Pendant que je faisais ces réflexions, mon feu avait considérablement diminué, et je n’osais y remettre du bois. Mais l’envie de me réchauffer et de me reposer quelques heures l’emporta sur la crainte. J’en ramassai autant qu’il me fut possible, j’en fis un bon tas que je mis près de moi, de manière à le pouvoir prendre sans me bouger, et me chauffer ainsi jusqu’au jour. Je ramassai aussi plusieurs schabraques pour mettre sous moi, et, enveloppé dans ma peau d’ours, le dos tourné au caisson, je me disposai à passer ainsi le reste de la nuit.

En mettant du bois sur mon feu, je m’aperçus qu’il se trouvait, parmi les morceaux, une côte de cheval, et, quoiqu’on l’eût déjà rongée, il y restait encore assez de viande pour apaiser la faim qui commençait à me dévorer, et, quoique couverte de neige et de cendres, c’était, pour le moment, beaucoup plus que je n’aurais osé espérer.

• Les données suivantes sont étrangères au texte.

(* ===== verification/Paging.v ===== *)
(** * The kernel's page directory: [paging_init] of src/src/threads/init.c

    [paging_init] maps all of RAM at [PHYS_BASE], with the text of the kernel read-only.  What
    the processor makes of a directory is [walk]. *)
From S2P Require Import Prelude KList Bitmap Palloc Pagedir.

Definition set_init_page_dir (pd : Z) (m : machine) : machine :=
  Machine (kernel_pool m) (user_pool m) (ram m) (init_ram_pages m) pd (cr3 m).

(** One iteration of the loop; [pt] is the page table in use.  [start] and [end_text] are the
    addresses [_start] and [_end_kernel_text] that the linker gives. *)
Definition map_page (start end_text pd page pt : Z) : P Z :=
  let paddr := u32 (page * PGSIZE) in
  vaddr ← lift (ptov paddr);
  let pde_idx := pd_no vaddr in
  let pte_idx := pt_no vaddr in
  let in_kernel_text := (start <=? vaddr) && (vaddr <? end_text) in
  e ← ldw (at_index pd pde_idx);
  pt ← (if e =? 0 then
          pt ← palloc_get_page (Z.lor PAL_ASSERT PAL_ZERO);
          e ← lift (pde_create pt);
          stw (at_index pd pde_idx) e;;
          mret pt
        else mret pt);
  e ← lift (pte_create_kernel vaddr (negb in_kernel_text));
  stw (at_index pt pte_idx) e;;
  mret pt.

Definition paging_init (start end_text : Z) : P () :=
  pd ← palloc_get_page (Z.lor PAL_ASSERT PAL_ZERO);
  modify (set_init_page_dir pd);;
  n ← gets init_ram_pages;
  _ ← loop (S (Z.to_nat n)) (λ '(page, pt),
        if page <? n then
          pt ← map_page start end_text pd page pt;
          mret (Next (u32 (page + 1), pt))
        else mret (Stop ())) (0, NULL);
  init ← gets init_page_dir;
  p ← lift (vtop init);
  modify (set_cr3 p).

(** ** The processor's translation

    The physical address of [va] under the directory at [cr3], and whether it may be written
    and used by user programs; nothing when the address is not mapped. *)
Definition walk (m : machine) (va : Z) : option (Z * bool * bool) :=
  let pde := word (ram m) (PHYS_BASE + cr3 m + 4 * pd_no va) in
  if flag pde PTE_P then
    let pte := word (ram m) (PHYS_BASE + Z.land pde PTE_ADDR + 4 * pt_no va) in
    if flag pte PTE_P then
      Some (Z.land pte PTE_ADDR + pg_ofs va, flag pde PTE_W && flag pte PTE_W, flag pde PTE_U && flag pte PTE_U)
    else None
  else None.

(** ** Free pages *)

(** The kernel pool has at least [r] free pages. *)
Definition has_free (m : machine) (r : nat) : Prop :=
  ∃ l, NoDup l ∧ (r ≤ length l)%nat ∧
    ∀ i, i ∈ l → 0 ≤ i < bit_cnt (used_map (kernel_pool m)) ∧ bit (used_map (kernel_pool m)) i = false.

Lemma remove_one (l : list Z) i : NoDup l → (length l ≤ S (length (filter (λ j, j ≠ i) l)))%nat.
Proof.
  induction 1 as [|j l Hj Hl IH]; [cbn; lia|]. rewrite filter_cons. case_decide as E; [cbn; lia|].
  subst j. cbn. enough (filter (λ j, j ≠ i) l = l) as ->; [done|].
  clear IH Hl. induction l as [|k l IH]; [done|]. apply not_elem_of_cons in Hj as [Hk Hj].
  rewrite filter_cons_True by congruence. f_equal. auto.
Qed.

(** The allocator with [PAL_ASSERT] gives the page that it gives without. *)
Lemma get_page_assert m pt m' : pt ≠ NULL → palloc_get_page PAL_ZERO m = Ret (pt, m') →
  palloc_get_page (Z.lor PAL_ASSERT PAL_ZERO) m = Ret (pt, m').
Proof.
  intros Hne. unfold palloc_get_page, palloc_get_multiple. cbn [Z.eqb].
  change (flag PAL_ZERO PAL_USER) with false. change (flag (Z.lor PAL_ASSERT PAL_ZERO) PAL_USER) with false.
  change (flag PAL_ZERO PAL_ZERO) with true. change (flag (Z.lor PAL_ASSERT PAL_ZERO) PAL_ZERO) with true.
  change (flag PAL_ZERO PAL_ASSERT) with false. change (flag (Z.lor PAL_ASSERT PAL_ZERO) PAL_ASSERT) with true.
  unfold mbind, ST_bind, gets. destruct (on_map false _ m) as [[i m1]| | |]; [|done..]. cbv beta iota.
  destruct (nonnull _) eqn:E; [done|]. intros [= <- <-]. exfalso. apply Hne. unfold nonnull in E.
  apply negb_false_iff, Z.eqb_eq in E. exact E.
Qed.

Lemma get_zeroed m r : palloc_ok m → PHYS_BASE ≤ base (kernel_pool m) → has_free m (S r) →
  ∃ pt m', palloc_get_page (Z.lor PAL_ASSERT PAL_ZERO) m = Ret (pt, m') ∧ fresh_page true m pt m' ∧ has_free m' r.
Proof.
  intros Hok Hb (l & Hnd & Hlen & Hl). destruct (palloc_get_page_spec PAL_ZERO m Hok eq_refl eq_refl) as [[_ Hfull]|(pt & m' & Hr & Hf)].
  { destruct l as [|i l]; [cbn in Hlen; lia|]. destruct (Hl i) as [Hi Hbit]; [by left|]. by rewrite Hfull in Hbit. }
  exists pt, m'. pose proof (fp_regs _ _ _ _ Hf) as (_ & _ & _ & Hbase).
  assert (PHYS_BASE ≤ pt) as Hpt by (apply (in_use_bounds m'); [apply Hf|by rewrite Hbase|apply Hf]).
  split; [apply get_page_assert; [unfold NULL, PHYS_BASE in *; lia|done]|]. split; [done|].
  destruct (fp_free _ _ _ _ Hf) as (i & Hi & -> & _). exists (filter (λ j, j ≠ i) l).
  split; [by apply NoDup_filter|]. split; [pose proof (remove_one l i Hnd); lia|].
  intros j [Hj Hjl]%list_elem_of_filter. destruct (Hl j Hjl) as [Hjr Hjb]. rewrite (fp_cnt _ _ _ _ Hf). split; [done|].
  rewrite (fp_bits _ _ _ _ Hf) by (done || unfold page_at; change PGSIZE with 4096; lia). done.
Qed.

(** ** The loop *)

Section paging.
Context (start end_text : Z).

(** The entries for a page table and for page [pg] of RAM. *)
Definition pde_of (pt : Z) : Z := Z.lor (Z.lor (Z.lor (pt - PHYS_BASE) PTE_U) PTE_P) PTE_W.
Definition in_text (pg : Z) : bool := (start <=? PHYS_BASE + pg * 4096) && (PHYS_BASE + pg * 4096 <? end_text).
Definition pte_of (pg : Z) : Z := Z.lor (Z.lor (pg * 4096) PTE_P) (if negb (in_text pg) then PTE_W else 0).

(** The first [k] pages of RAM are mapped, by the page tables [pts]. *)
Record kernel_dir (m : machine) (pd : Z) (pts : list Z) (k : Z) : Prop := KernelDir {
  kd_ok : palloc_ok m;
  kd_base : PHYS_BASE ≤ base (kernel_pool m);
  kd_pd : in_use m pd;
  kd_pts i pt : pts !! i = Some pt → in_use m pt ∧ pt ≠ pd;
  kd_nodup : NoDup pts;
  kd_user j : 0 ≤ j < 768 → word (ram m) (pd + 4 * j) = 0;
  kd_pde j : 768 ≤ j < 1024 → word (ram m) (pd + 4 * j) = match pts !! Z.to_nat (j - 768) with Some pt => pde_of pt | None => 0 end;
  kd_pte i pt j : pts !! i = Some pt → 0 ≤ j < 1024 →
    word (ram m) (pt + 4 * j) = if Z.of_nat i * 1024 + j <? k then pte_of (Z.of_nat i * 1024 + j) else 0;
}.

Lemma pde_of_fits pt : PHYS_BASE ≤ pt < 2 ^ 32 → fits 32 (pde_of pt).
Proof. intros Hpt. unfold pde_of. repeat apply fits_lor; try lia; unfold fits, PHYS_BASE, PTE_U, PTE_P, PTE_W in *; lia. Qed.

Lemma pte_of_fits pg : 0 ≤ pg < 2 ^ 18 → fits 32 (pte_of pg).
Proof. intros Hpg. unfold pte_of. repeat apply fits_lor; try lia; destruct (negb (in_text pg)); unfold fits, PTE_P, PTE_W; lia. Qed.

Lemma pde_of_nonzero pt : pde_of pt ≠ 0.
Proof. intros [_ E]%Z.lor_eq_0_iff. discriminate E. Qed.

(** The indices of the kernel address of page [pg]. *)
Lemma kernel_indices pg : 0 ≤ pg < 2 ^ 18 → pd_no (PHYS_BASE + pg * 4096) = 768 + pg / 1024 ∧ pt_no (PHYS_BASE + pg * 4096) = pg mod 1024.
Proof.
  intros Hpg. rewrite pd_no_div, pt_no_mod. change PHYS_BASE with (768 * 1024 * 4096). split.
  - replace (768 * 1024 * 4096 + pg * 4096) with ((768 * 1024 + pg) * 4096) by lia. change (2 ^ 22) with (4096 * 1024).
    rewrite <-Z.div_div, Z.div_mul by lia. rewrite Z.add_comm, Z.div_add by lia. lia.
  - replace (768 * 1024 * 4096 + pg * 4096) with ((768 * 1024 + pg) * 4096) by lia.
    rewrite Z.div_mul, Z.add_comm, Z.mod_add by lia. done.
Qed.

(** A new, empty table. *)
Lemma kernel_dir_table m pd pts k pt m' : kernel_dir m pd pts k → Z.of_nat (length pts) * 1024 = k → k < 2 ^ 18 →
  fresh_page true m pt m' → kernel_dir (set_ram <[pd + 4 * (768 + k / 1024) := pde_of pt]> m') pd (pts ++ [pt]) k.
Proof.
  intros [Hok Hb Hpd Hpts Hnd Hu Hpde Hpte] Hlen Hk Hf. pose proof (fp_regs _ _ _ _ Hf) as (_ & _ & _ & Hbase).
  assert (pt ≠ pd) as Hne by (intros ->; by apply (fp_new _ _ _ _ Hf)).
  assert (k / 1024 = Z.of_nat (length pts)) as Hk' by (rewrite <-Hlen; apply Z.div_mul; lia). rewrite Hk'.
  constructor; cbn [set_ram kernel_pool user_pool ram].
  - by destruct (fp_ok _ _ _ _ Hf).
  - by rewrite Hbase.
  - by apply (fp_keep _ _ _ _ Hf).
  - intros i q [Hq|[_ Hq]]%lookup_app_Some; [destruct (Hpts i q Hq); split; [by apply (fp_keep _ _ _ _ Hf)|done]|].
    apply list_lookup_singleton_Some in Hq as [_ <-]. split; [apply Hf|done].
  - apply NoDup_app. split; [done|]. split; [|apply NoDup_singleton]. intros q [i Hq]%list_elem_of_lookup ->%list_elem_of_singleton.
    destruct (Hpts i pt Hq). by apply (fp_new _ _ _ _ Hf).
  - intros j Hj. rewrite word_insert, decide_False by lia. rewrite (fp_ram _ _ _ _ Hf) by (done || lia). by apply Hu.
  - intros j Hj. rewrite word_insert. case_decide as E.
    + rewrite lookup_app_r by lia. replace (Z.to_nat (j - 768) - length pts)%nat with 0%nat by lia. done.
    + rewrite (fp_ram _ _ _ _ Hf), Hpde by (done || lia). destruct (pts !! Z.to_nat (j - 768)) as [q|] eqn:Eq.
      * by rewrite (lookup_app_l_Some _ _ _ _ Eq).
      * apply lookup_ge_None in Eq. rewrite lookup_ge_None_2; [done|]. rewrite length_app. cbn. lia.
  - intros i q j Hq Hj. apply lookup_app_Some in Hq as [Hq|[Hge Hq]].
    + destruct (Hpts i q Hq) as [Hqu Hqne]. rewrite word_insert, decide_False.
      * rewrite (fp_ram _ _ _ _ Hf) by done. by apply Hpte.
      * apply (in_use_apart m); [done|done|by apply not_eq_sym|lia|lia].
    + apply list_lookup_singleton_Some in Hq as [Hi <-]. rewrite word_insert, decide_False.
      * rewrite (fp_zero _ _ _ _ Hf) by done. rewrite (proj2 (Z.ltb_ge _ _)) by lia. done.
      * apply (in_use_apart m'); [by apply (fp_keep _ _ _ _ Hf)|apply Hf|by apply not_eq_sym|lia|lia].
Qed.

Depuis la veille, je n’avais mangé que la moitié d’un corbeau que j’avais trouvé mort, et, le matin avant mon départ, quelques cuillerées de soupe de gruau mélangée de morceaux de paille d’avoine et de grains de seigle, et salée avec de la poudre.

À peine ma côtelette était-elle chaude, que je commençai à mordre, malgré les cendres qui servaient d’assaisonnement. Je fis, de cette manière, mon triste repas, en regardant de temps à autre, à droite et à gauche, si je ne voyais rien autour de moi qui pût m’inquiéter.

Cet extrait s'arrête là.